Dokter telah melihat situasi seperti itu berkali-kali dan tidak bisa berkata apa-apa. Bahkan jika mereka ingin membawa Zhao Lan kembali, mereka tidak akan menghentikan mereka.


Namun, dia tidak berharap Kakak Sulung Shao melangkah lebih jauh. Dia tidak ingin memperlakukan Zhao Lan, dia juga tidak ingin membawanya pulang. Bahkan, dia tidak mau membayar biaya untuk perawatan di rumah sakit ini, menyebabkan Zhao Lan hampir ditinggalkan di rumah sakit.


Pada akhirnya, sebenarnya Kakak Ipar Sulung Shao yang menyerahkan uang dan meminta penduduk desa untuk membantu membawanya kembali.


Ketika penduduk desa datang, Kakak Sulung Shao berkata bahwa Zhao Lan telah menghilang. Ketika penduduk desa mendengar itu, mereka dengan cepat membantu mencarinya. Pada akhirnya, mereka menemukan Zhao Lan ditinggalkan di pinggir jalan di luar kota kabupaten.

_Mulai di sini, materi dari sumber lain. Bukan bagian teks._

(* ===== verification/AsyncErasure.v ===== *)
(** * The asynchronous monitor is a blocking one with await points

    As long as no future is dropped, an operation of [TokioMonitor] without a
    deadline makes the calls of the same operation of [ParkingLotMonitor], with
    await points in between, and ends the same way. *)
From S2P Require Import Prelude Program WaitResult Primitives BlockingWaiter GuardWait ConditionWait ParkingLotMonitor World TokioMonitor Protocol MonitorApi AsyncMonitorApi TokioMonitorSpec ParkingLotMonitorSpec Simulation MonitorTraits.

Section Erasure.
Context `{QubitClock} {T : Type}.
Abbreviation Σ := (MonitorSig T).

Definition is_await (i : item Σ) : bool :=
  match i with Ev e _ => match (e : monitor_op T) with AwaitPoint => true | _ => false end end.

(** The future is not dropped here. *)
Definition not_dropped (i : item Σ) : Prop :=
  match i with Ev e r => match (e : monitor_op T) as e return monitor_resp e -> Prop with
                         | AwaitPoint => fun r => r = false | _ => fun _ => True end r end.

Abbreviation sim' := (sim is_await not_dropped).

(** A call that both programs make, and an await of the first. *)
Local Ltac visible x :=
  eapply sim_vis; [reflexivity|reflexivity|intros ?; split; [reflexivity|exact I]|]; intros x.
Local Ltac await_on :=
  eapply (sim_hidden _ _ _ _ _ (AwaitPoint : Op Σ) _ false); [reflexivity|done|done|].
Local Ltac related o :=
  let g := fresh in let g' := fresh in let o' := fresh in
  let Hg := fresh in let Hg' := fresh in let Ho := fresh in
  intros [g o] [g' o'] [[Hg Hg'] Ho]; simpl in Hg, Hg', Ho; subst g g' o'.
Local Ltac ends := eapply sim_ret; [reflexivity|reflexivity|].

Context (self : TokioMonitor) (pl : ParkingLotMonitor).

Definition same_guard (g : option MutexGuard) (g' : ParkingLotMonitorGuard) : Prop :=
  g = Some TheGuard /\ g' = guard_new pl TheGuard.

(** The same outcome, with the lock. *)
Definition same_end {A} (x : option MutexGuard * outcome A) (y : ParkingLotMonitorGuard * outcome A) : Prop :=
  same_guard x.1 y.1 /\ x.2 = y.2.

(** ** Critical sections *)
Lemma lock_erased : sim' (fun o o' => o = Returned TheGuard /\ o' = Returned (guard_new pl TheGuard))
  (lock_async self) (ParkingLotMonitor.lock pl).
Proof. await_on. visible r. by destruct r as [[]|[[]]]; ends. Qed.

(** A body that runs under the lock and consumes it. *)
Lemma owned_erased {A B} (m : stateful Σ (option MutexGuard) A) (m' : stateful Σ ParkingLotMonitorGuard A)
    (k : A -> option MutexGuard -> comp Σ B) (k' : A -> ParkingLotMonitorGuard -> comp Σ B) :
  sim' same_end (m (Some TheGuard)) (m' (guard_new pl TheGuard)) ->
  (forall a, sim' eq (k a (Some TheGuard)) (k' a (guard_new pl TheGuard))) ->
  sim' eq (guard ← lock_async self; owned (Some guard) drop_local m k)
    (guard ← ParkingLotMonitor.lock pl; owned guard drop_parking_lot_guard m' k').
Proof.
  intros Hm Hk. eapply sim_bind; [apply lock_erased|]. intros ? ? (-> & ->).
  eapply sim_bind; [exact Hm|]. related o. destruct o as [a|c]; [apply Hk|].
  visible u. by ends.
Qed.

Lemma scoped_erased {A} (m : stateful Σ (option MutexGuard) A) (m' : stateful Σ ParkingLotMonitorGuard A) :
  sim' same_end (m (Some TheGuard)) (m' (guard_new pl TheGuard)) ->
  sim' eq (guard ← lock_async self; scoped (Some guard) drop_local m)
    (guard ← ParkingLotMonitor.lock pl; scoped guard drop_parking_lot_guard m').
Proof. intros Hm. apply owned_erased; [done|]. intros a. visible u. by ends. Qed.

Context (w : T -> outcome bool).

Lemma check_erased (waiting : T -> comp Σ bool) :
  (forall s, next (waiting s) = HRet (w s)) ->
  sim' same_end (check waiting (Some TheGuard)) (check waiting (guard_new pl TheGuard)).
Proof.
  intros Hw. visible s.
  apply sim_ret with (a := (Some TheGuard, w s)) (b := (guard_new pl TheGuard, w s)); [..|by split].
  all: simpl; rewrite Hw; reflexivity.
Qed.

Lemma await_erased :
  sim' same_end (await_notification self (Some TheGuard)) (guard_wait (guard_new pl TheGuard)).
Proof.
  visible l. visible r. destruct r as [id|c]; [|by ends].
  visible u. await_on. visible u'. visible u2. await_on. visible g. by destruct g as [[]|[[]]]; ends.
Qed.

Lemma while_erased (waiting : T -> comp Σ bool) :
  (forall s, next (waiting s) = HRet (w s)) ->
  sim' same_end (while (check waiting) (await_notification self) (Some TheGuard))
    (while (check waiting) guard_wait (guard_new pl TheGuard)).
Proof.
  intros Hw. apply sim_loop with (I := same_guard); [done|]. intros g g' (-> & ->).
  apply sim_bind with (R := same_end).
  - eapply sim_bind; [by apply check_erased|]. related b. destruct b as [[]|c]; [|by ends..].
    eapply sim_bind; [apply await_erased|]. related o.
    by destruct o; ends.
  - related o. by destruct o as [[u|r]|c]; ends.
Qed.

Section Action.
Context {R : Type} (f : T -> T * outcome R).

Lemma apply_mut_erased :
  sim' same_end (apply_mut (action f) (Some TheGuard)) (apply_mut (action f) (guard_new pl TheGuard)).
Proof. visible s. visible u. by ends. Qed.

Lemma wait_erased (waiting : T -> comp Σ bool) :
  (forall s, next (waiting s) = HRet (w s)) ->
  sim' eq (wait_while_async self waiting (action f)) (wait_while pl waiting (action f)).
Proof.
  intros Hw. apply scoped_erased. eapply sim_bind; [by apply while_erased|].
  related o. destruct o; [apply apply_mut_erased|by ends].
Qed.

Lemma write_erased : sim' eq (with_write_async self (action f)) (ParkingLotMonitor.with_write pl (action f)).
Proof. apply scoped_erased, apply_mut_erased. Qed.
End Action.

(** ** Notifications *)
Lemma notify_each_erased ls : sim' eq (notify_each ls) (wake_each (T := T) ls).
Proof. 
  induction ls as [|l ls IH]; [by ends|]. apply sim_bind with (R := eq); [visible u; by ends|].
  intros ? [[]|c] ->; [exact IH|by ends].
Qed.

Lemma notify_one_erased : sim' eq (notify_one self) (ParkingLotMonitor.notify_one pl).
Proof. visible l. destruct l as [l|]; [visible u|]; by ends. Qed.

Lemma notify_all_erased : sim' eq (notify_all self) (ParkingLotMonitor.notify_all pl).
Proof.
  apply sim_bind with (R := eq); [visible ls; by ends|]. intros ? [ls|c] ->; [apply notify_each_erased|by ends].
Qed.

Lemma write_notify_erased {R} (f : T -> T * outcome R) (notify notify' : comp Σ unit) :
  sim' eq notify notify' ->
  sim' eq (result ← with_write_async self (action f); _ ← notify; ret result)
    (result ← ParkingLotMonitor.with_write pl (action f); _ ← notify'; ret result).
Proof.
  intros Hn. apply sim_bind with (R := eq); [apply write_erased|]. intros ? [r|c] ->; [|by ends].
  apply sim_bind with (R := eq); [exact Hn|]. by intros ? [u|c] ->; ends.
Qed.

(** ** The operations without a deadline *)
Definition blocking_op {R} (c : async_api T R) : option (api T parking_lot_extra R) :=
  match c in async_api _ R return option (api T parking_lot_extra R) with
  | WithReadAsync f => Some (WithRead f)
  | WithWriteAsync f => Some (WithWrite f)
  | WithWriteNotifyOneAsync f => Some (WithWriteNotifyOne f)
  | WithWriteNotifyAllAsync f => Some (WithWriteNotifyAll f)
  | NotifyOneWaiter => Some NotifyOne
  | NotifyAllWaiters => Some NotifyAll
  | WaitWhileAsync f => Some (WaitWhile f)
  | WaitUntilAsync f => Some (WaitUntil f)
  | WaitUntilReadyAsync => Some WaitUntilReady
  | _ => None
  end.

Lemma interp_erased {R} (c : async_api T R) b :
  blocking_op c = Some b -> sim' eq (tokio_interp self w c) (parking_lot_interp pl w b).
Proof.
  pose proof (not_predicate_is w) as Hn.
  destruct c; simpl; intros [= <-]; simpl.
  - apply scoped_erased. visible s. by ends.
  - apply write_erased.
  - eapply sim_same_r; [symmetry; exact (parking_lot_write_notify_same pl (action f)
      (ParkingLotMonitor.notify_one pl) guard_notify_one (fun g => eq_refl))|].
    apply write_notify_erased, notify_one_erased.
  - eapply sim_same_r; [symmetry; exact (parking_lot_write_notify_same pl (action f)
      (ParkingLotMonitor.notify_all pl) guard_notify_all (fun g => eq_refl))|].
    apply write_notify_erased, notify_all_erased.
  - apply notify_one_erased.
  - apply notify_all_erased.
  - by apply wait_erased.
  - exact (wait_erased f _ Hn).
  - exact (wait_erased nothing _ Hn).
Qed.

(** C10: between its awaits [TokioMonitor] is [ParkingLotMonitor]. An execution of
    an asynchronous operation without a deadline whose future is not dropped is,
    without its await points, an execution of the blocking operation with the same
    end; and every execution of the blocking operation arises so. *)
Theorem tokio_is_parking_lot_with_awaits {R} (c : async_api T R) b :
  blocking_op c = Some b ->
  (forall tr o, exec (tokio_interp self w c) tr o -> Forall not_dropped tr ->
     exec (parking_lot_interp pl w b) (erase is_await tr) o) /\
  (forall tr o, exec (parking_lot_interp pl w b) tr o ->
     exists tr', erase is_await tr' = tr /\ Forall not_dropped tr' /\ exec (tokio_interp self w c) tr' o).
Proof.
  intros Hb. destruct (interp_erased c b Hb) as [H1 H2]. split.
  - intros tr o Hx Hg. by destruct (H1 _ _ Hx Hg) as (o' & -> & Ho).
  - intros tr o Hx. destruct (H2 _ _ Hx) as (tr' & o' & Ht & Hg & -> & Ho). eauto.
Qed.
End Erasure.

Section Run.
#[local] Existing Instance test_clock.

Lemma tokio_is_parking_lot_with_awaits_witness :
  (forall tr o, exec (tokio_interp test_tokio_monitor (fun b => Returned (negb b)) enter_async) tr o ->
     Forall not_dropped tr ->
     exec (parking_lot_interp test_parking_lot_monitor (fun b => Returned (negb b)) (WaitWhile nothing)) (erase is_await tr) o) /\
  (forall tr o, exec (parking_lot_interp test_parking_lot_monitor (fun b => Returned (negb b)) (WaitWhile nothing)) tr o ->
     exists tr', erase is_await tr' = tr /\ Forall not_dropped tr' /\
       exec (tokio_interp test_tokio_monitor (fun b => Returned (negb b)) enter_async) tr' o).
Proof.
  apply (tokio_is_parking_lot_with_awaits test_tokio_monitor test_parking_lot_monitor
    (fun b => Returned (negb b)) enter_async (WaitWhile nothing)).
  reflexivity.
Defined.
End Run.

Penduduk desa tahu betul bahwa mustahil bagi Zhao Lan yang tidak bergerak untuk pergi ke luar kota kabupaten sendirian. Sekilas terlihat jelas bahwa Kakak Sulung Shao membencinya dan telah meninggalkannya.


Zhao Lan tampak seperti dia telah mati sekali. Dia tidak mengatakan apa-apa dan bahkan tidak memandang Kakak Sulung Shao.


Karena Zhao Lan tidak mengatakan apa-apa, tidak ada seorang pun di desa yang mengatakan apa-apa. Mereka hanya mengatakan bahwa itu adalah hal yang baik bahwa dia telah ditemukan dan membawanya kembali.


Malam itu, pada dasarnya semua orang di desa tahu apa yang terjadi antara Zhao Lan dan Kakak Sulung Shao. Tidak dapat dihindari bahwa mereka akan bergosip secara pribadi. Mereka bahkan membesarkan mereka yang berbakti dan mereka yang tidak ada di desa.

__ADS_1


Mereka juga menggoda Fu, Lu, Shou, dan X dan menanyakan ke mana mereka berencana membawa Kakak Sulung Shao untuk meninggalkannya ketika dia sudah tua.


Fu, Lu, Shou, dan Xǐ masih tidak tahu mengapa semua orang mengatakan itu.. Mereka kembali dan mengulangi kata-kata itu kepada Kakak Sulung Shao.